↓↓↓
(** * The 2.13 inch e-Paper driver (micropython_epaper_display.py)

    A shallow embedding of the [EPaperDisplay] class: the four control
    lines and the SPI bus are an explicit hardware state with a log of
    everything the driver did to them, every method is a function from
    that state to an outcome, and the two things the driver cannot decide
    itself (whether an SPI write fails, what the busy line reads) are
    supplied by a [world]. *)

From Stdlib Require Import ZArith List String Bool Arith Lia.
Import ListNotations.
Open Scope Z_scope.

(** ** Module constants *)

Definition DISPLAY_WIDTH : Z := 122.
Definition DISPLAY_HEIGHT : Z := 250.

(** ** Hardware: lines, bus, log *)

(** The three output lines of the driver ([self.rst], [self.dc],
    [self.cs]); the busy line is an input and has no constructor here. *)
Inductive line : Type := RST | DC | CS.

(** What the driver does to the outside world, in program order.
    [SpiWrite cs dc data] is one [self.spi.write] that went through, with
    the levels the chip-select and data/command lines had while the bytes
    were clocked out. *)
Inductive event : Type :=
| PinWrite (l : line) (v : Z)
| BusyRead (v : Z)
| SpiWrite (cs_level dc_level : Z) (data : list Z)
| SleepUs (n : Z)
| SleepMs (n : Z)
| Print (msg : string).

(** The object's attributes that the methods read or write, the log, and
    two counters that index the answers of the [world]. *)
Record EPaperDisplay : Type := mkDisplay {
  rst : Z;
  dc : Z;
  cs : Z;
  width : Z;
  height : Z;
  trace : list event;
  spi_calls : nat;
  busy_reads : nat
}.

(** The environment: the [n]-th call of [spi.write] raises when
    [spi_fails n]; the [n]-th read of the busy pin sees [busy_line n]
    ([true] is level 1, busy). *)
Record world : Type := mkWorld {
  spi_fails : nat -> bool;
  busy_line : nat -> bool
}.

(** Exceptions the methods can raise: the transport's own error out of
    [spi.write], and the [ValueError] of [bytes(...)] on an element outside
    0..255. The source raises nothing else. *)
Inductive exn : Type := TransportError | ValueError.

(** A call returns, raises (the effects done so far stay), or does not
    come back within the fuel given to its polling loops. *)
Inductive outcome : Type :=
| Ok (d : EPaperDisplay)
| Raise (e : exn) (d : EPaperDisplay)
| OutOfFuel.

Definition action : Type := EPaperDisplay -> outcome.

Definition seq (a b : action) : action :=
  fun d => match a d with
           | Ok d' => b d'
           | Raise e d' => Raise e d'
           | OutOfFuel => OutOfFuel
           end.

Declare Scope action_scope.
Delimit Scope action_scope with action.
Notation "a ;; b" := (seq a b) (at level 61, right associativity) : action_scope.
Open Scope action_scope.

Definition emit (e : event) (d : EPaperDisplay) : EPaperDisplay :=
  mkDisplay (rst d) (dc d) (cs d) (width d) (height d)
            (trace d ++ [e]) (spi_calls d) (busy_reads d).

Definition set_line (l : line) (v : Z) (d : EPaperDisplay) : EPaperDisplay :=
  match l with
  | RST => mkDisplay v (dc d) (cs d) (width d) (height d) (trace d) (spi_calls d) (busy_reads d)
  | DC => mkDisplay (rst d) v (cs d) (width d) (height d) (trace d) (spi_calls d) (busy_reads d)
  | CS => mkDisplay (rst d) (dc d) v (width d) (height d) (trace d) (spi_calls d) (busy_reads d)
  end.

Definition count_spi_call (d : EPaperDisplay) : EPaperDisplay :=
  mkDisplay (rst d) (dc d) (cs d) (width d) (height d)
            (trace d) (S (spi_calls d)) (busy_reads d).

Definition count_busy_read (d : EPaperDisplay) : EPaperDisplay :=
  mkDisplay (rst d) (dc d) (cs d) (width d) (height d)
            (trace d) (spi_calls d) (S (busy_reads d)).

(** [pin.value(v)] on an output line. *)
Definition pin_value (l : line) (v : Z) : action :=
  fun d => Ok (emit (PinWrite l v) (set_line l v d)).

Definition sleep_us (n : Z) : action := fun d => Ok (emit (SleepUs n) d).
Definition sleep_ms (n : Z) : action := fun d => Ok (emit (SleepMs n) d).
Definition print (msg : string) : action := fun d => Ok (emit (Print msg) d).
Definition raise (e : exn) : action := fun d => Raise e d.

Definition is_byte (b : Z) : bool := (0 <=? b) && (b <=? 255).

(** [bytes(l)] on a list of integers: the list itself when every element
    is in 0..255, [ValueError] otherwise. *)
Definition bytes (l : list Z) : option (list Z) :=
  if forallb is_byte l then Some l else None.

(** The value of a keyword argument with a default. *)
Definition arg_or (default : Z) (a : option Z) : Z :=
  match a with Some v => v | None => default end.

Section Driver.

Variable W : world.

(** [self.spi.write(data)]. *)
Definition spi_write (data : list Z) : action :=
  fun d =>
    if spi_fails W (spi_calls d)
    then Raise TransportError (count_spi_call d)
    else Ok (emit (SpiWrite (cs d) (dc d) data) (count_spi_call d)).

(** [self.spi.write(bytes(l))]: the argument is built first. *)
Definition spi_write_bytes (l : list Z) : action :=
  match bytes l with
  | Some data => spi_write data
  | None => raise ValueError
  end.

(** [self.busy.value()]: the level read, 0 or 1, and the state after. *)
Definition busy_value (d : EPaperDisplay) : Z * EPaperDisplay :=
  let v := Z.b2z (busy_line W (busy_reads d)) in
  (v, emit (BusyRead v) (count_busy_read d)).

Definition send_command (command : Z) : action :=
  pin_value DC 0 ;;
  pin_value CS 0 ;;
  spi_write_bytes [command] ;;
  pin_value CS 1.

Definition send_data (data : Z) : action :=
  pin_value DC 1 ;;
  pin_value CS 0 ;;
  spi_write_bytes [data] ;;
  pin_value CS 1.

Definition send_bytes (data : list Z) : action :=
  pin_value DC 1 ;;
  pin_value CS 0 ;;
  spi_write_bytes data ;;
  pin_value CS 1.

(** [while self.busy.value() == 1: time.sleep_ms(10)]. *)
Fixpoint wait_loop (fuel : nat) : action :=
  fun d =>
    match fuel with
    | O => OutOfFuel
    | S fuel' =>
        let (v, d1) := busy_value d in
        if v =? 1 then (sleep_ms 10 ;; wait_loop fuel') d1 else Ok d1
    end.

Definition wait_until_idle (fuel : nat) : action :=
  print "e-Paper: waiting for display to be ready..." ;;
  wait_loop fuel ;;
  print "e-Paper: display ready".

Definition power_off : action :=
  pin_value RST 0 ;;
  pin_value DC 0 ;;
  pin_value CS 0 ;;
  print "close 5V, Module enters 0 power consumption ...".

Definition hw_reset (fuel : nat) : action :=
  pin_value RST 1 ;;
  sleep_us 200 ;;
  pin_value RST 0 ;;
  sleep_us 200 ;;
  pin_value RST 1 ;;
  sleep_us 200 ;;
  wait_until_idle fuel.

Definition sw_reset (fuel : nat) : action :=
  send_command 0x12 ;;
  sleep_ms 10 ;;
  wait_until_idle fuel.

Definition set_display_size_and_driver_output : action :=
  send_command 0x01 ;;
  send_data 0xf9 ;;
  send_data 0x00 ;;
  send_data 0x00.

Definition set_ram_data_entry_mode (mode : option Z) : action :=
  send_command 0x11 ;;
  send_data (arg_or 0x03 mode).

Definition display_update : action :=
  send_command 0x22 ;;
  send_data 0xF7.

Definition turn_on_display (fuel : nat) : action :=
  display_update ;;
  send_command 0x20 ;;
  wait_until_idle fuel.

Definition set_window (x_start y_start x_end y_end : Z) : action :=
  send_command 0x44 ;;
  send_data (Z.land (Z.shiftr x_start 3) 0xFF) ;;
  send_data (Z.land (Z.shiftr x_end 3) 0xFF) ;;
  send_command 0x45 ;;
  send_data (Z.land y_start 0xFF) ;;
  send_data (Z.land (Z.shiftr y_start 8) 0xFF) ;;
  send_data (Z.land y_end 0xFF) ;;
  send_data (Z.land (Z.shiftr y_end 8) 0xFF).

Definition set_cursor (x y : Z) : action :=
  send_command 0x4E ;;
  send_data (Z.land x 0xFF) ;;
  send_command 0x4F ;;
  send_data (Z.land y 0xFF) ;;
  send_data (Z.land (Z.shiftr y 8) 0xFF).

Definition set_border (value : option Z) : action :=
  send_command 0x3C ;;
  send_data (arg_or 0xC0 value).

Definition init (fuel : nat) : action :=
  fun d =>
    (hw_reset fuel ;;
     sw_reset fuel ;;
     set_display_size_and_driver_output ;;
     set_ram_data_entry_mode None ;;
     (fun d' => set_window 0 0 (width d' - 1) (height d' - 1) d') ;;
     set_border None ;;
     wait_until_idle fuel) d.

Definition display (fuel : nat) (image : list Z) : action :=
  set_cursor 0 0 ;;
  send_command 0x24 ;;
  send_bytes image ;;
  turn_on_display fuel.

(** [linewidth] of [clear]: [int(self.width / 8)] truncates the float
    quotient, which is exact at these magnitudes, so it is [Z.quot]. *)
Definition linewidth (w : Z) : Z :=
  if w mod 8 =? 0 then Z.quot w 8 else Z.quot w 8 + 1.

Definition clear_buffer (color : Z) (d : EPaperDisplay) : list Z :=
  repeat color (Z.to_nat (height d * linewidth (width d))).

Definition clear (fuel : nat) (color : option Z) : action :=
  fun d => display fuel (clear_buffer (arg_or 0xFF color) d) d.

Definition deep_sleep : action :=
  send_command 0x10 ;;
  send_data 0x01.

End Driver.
↑↑↑
What you are asked to do: From the first line of the entries above to the line with "everything the driver", please return every line exactly, keeping both ends.

Result:
(** * The 2.13 inch e-Paper driver (micropython_epaper_display.py)

    A shallow embedding of the [EPaperDisplay] class: the four control
    lines and the SPI bus are an explicit hardware state with a log of
    everything the driver did to them, every method is a function from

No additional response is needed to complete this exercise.